> PROBLEM REQUIREMENTS: Where the line with "if (List.length (take" appears below, start writing out lines exactly, and finish with the line with "Proof. unfold readCanonicalIsoTimestamp.", which is included; write out nothing else.
┄┄┄┄┄┄┄┄┄┄┄┄┄┄┄┄┄┄┄┄
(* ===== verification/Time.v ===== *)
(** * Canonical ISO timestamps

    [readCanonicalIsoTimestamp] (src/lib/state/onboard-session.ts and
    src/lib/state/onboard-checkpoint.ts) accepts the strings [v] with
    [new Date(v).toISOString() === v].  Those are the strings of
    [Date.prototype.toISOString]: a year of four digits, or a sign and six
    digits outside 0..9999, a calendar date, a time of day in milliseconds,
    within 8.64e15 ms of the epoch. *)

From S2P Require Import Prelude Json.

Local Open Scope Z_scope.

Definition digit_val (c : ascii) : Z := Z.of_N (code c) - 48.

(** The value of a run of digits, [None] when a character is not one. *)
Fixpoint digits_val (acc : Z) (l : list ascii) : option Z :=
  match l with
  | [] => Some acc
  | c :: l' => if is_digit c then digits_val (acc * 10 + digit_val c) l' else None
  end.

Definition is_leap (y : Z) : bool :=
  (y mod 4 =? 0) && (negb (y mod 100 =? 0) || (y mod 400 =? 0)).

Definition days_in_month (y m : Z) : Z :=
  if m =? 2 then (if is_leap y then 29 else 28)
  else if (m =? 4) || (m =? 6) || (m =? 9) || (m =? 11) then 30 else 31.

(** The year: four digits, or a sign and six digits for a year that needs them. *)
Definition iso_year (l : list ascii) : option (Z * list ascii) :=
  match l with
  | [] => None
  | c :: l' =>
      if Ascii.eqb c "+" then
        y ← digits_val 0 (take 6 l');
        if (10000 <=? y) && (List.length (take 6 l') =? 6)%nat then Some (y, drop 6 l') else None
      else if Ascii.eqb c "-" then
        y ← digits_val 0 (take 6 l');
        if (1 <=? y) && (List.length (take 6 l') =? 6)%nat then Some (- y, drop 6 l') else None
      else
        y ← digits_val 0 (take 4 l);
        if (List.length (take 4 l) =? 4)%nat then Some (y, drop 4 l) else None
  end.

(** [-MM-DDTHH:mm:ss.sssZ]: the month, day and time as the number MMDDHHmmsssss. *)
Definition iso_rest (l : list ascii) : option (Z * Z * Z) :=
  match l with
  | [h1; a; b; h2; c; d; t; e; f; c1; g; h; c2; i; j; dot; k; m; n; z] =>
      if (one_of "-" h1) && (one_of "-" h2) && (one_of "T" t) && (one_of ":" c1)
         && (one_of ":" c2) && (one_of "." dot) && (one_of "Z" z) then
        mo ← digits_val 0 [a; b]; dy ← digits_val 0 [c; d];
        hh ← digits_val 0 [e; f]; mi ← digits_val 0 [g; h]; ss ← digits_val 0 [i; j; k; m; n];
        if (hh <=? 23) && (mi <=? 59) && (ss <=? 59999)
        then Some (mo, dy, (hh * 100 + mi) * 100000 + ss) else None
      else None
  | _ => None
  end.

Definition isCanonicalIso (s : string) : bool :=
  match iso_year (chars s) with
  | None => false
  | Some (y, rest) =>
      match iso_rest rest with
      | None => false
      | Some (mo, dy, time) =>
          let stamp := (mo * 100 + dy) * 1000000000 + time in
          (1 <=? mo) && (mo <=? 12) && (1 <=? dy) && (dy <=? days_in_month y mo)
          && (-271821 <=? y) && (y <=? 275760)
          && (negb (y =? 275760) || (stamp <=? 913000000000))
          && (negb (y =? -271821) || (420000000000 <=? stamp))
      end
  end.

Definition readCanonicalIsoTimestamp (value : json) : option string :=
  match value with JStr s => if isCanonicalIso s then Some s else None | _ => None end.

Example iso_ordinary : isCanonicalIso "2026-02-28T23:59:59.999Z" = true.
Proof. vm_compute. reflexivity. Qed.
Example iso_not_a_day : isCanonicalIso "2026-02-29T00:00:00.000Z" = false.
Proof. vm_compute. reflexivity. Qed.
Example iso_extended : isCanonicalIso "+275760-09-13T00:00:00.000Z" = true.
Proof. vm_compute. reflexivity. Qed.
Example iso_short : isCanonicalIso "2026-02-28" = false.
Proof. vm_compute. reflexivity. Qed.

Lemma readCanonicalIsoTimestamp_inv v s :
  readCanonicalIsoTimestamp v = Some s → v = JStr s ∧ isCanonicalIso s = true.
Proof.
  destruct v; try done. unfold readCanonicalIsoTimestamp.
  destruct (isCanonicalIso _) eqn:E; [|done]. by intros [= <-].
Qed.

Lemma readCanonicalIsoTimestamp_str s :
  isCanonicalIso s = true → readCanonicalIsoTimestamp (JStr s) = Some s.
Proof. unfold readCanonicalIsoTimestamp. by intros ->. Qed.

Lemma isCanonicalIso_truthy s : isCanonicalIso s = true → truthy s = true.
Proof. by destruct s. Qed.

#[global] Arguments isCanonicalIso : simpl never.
┄┄┄┄┄┄┄┄┄┄┄┄┄┄┄┄┄┄┄┄
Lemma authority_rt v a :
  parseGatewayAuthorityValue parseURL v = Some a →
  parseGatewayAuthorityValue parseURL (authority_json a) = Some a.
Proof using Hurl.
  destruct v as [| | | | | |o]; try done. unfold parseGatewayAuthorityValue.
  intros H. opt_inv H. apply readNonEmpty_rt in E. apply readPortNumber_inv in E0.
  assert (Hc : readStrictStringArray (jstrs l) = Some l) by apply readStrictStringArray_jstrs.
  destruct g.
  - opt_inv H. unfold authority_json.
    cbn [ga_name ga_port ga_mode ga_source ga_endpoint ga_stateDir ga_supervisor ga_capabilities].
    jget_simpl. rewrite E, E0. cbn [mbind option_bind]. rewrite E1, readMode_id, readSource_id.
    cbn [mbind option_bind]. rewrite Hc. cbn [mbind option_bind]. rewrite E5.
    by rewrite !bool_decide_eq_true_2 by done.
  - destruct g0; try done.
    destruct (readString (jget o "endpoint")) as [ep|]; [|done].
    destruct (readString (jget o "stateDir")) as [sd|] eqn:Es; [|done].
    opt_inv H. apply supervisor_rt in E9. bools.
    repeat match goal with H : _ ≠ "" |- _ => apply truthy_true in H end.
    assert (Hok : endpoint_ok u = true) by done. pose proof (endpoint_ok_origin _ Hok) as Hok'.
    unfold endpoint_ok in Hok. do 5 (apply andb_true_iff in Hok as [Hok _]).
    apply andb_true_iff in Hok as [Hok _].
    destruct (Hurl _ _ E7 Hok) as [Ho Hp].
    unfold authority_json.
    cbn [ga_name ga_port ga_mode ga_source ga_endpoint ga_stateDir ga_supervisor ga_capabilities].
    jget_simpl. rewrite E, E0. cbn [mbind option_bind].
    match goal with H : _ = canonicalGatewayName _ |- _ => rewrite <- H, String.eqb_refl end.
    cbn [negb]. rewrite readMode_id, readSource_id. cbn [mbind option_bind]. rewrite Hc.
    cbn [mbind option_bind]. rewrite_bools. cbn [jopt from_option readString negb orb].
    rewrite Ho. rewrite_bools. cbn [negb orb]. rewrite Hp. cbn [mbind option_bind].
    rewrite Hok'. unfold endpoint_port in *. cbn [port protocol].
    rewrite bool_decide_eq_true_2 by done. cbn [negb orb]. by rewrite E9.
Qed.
┄┄┄┄┄┄┄┄┄┄┄┄┄┄┄┄┄┄┄┄
> TASK ANSWER:
        if (List.length (take 4 l) =? 4)%nat then Some (y, drop 4 l) else None
  end.

(** [-MM-DDTHH:mm:ss.sssZ]: the month, day and time as the number MMDDHHmmsssss. *)
Definition iso_rest (l : list ascii) : option (Z * Z * Z) :=
  match l with
  | [h1; a; b; h2; c; d; t; e; f; c1; g; h; c2; i; j; dot; k; m; n; z] =>
      if (one_of "-" h1) && (one_of "-" h2) && (one_of "T" t) && (one_of ":" c1)
         && (one_of ":" c2) && (one_of "." dot) && (one_of "Z" z) then
        mo ← digits_val 0 [a; b]; dy ← digits_val 0 [c; d];
        hh ← digits_val 0 [e; f]; mi ← digits_val 0 [g; h]; ss ← digits_val 0 [i; j; k; m; n];
        if (hh <=? 23) && (mi <=? 59) && (ss <=? 59999)
        then Some (mo, dy, (hh * 100 + mi) * 100000 + ss) else None
      else None
  | _ => None
  end.

Definition isCanonicalIso (s : string) : bool :=
  match iso_year (chars s) with
  | None => false
  | Some (y, rest) =>
      match iso_rest rest with
      | None => false
      | Some (mo, dy, time) =>
          let stamp := (mo * 100 + dy) * 1000000000 + time in
          (1 <=? mo) && (mo <=? 12) && (1 <=? dy) && (dy <=? days_in_month y mo)
          && (-271821 <=? y) && (y <=? 275760)
          && (negb (y =? 275760) || (stamp <=? 913000000000))
          && (negb (y =? -271821) || (420000000000 <=? stamp))
      end
  end.

Definition readCanonicalIsoTimestamp (value : json) : option string :=
  match value with JStr s => if isCanonicalIso s then Some s else None | _ => None end.

Example iso_ordinary : isCanonicalIso "2026-02-28T23:59:59.999Z" = true.
Proof. vm_compute. reflexivity. Qed.
Example iso_not_a_day : isCanonicalIso "2026-02-29T00:00:00.000Z" = false.
Proof. vm_compute. reflexivity. Qed.
Example iso_extended : isCanonicalIso "+275760-09-13T00:00:00.000Z" = true.
Proof. vm_compute. reflexivity. Qed.
Example iso_short : isCanonicalIso "2026-02-28" = false.
Proof. vm_compute. reflexivity. Qed.

Lemma readCanonicalIsoTimestamp_inv v s :
  readCanonicalIsoTimestamp v = Some s → v = JStr s ∧ isCanonicalIso s = true.
Proof.
  destruct v; try done. unfold readCanonicalIsoTimestamp.
  destruct (isCanonicalIso _) eqn:E; [|done]. by intros [= <-].
Qed.

Lemma readCanonicalIsoTimestamp_str s :
  isCanonicalIso s = true → readCanonicalIsoTimestamp (JStr s) = Some s.
Proof. unfold readCanonicalIsoTimestamp. by intros ->. Qed.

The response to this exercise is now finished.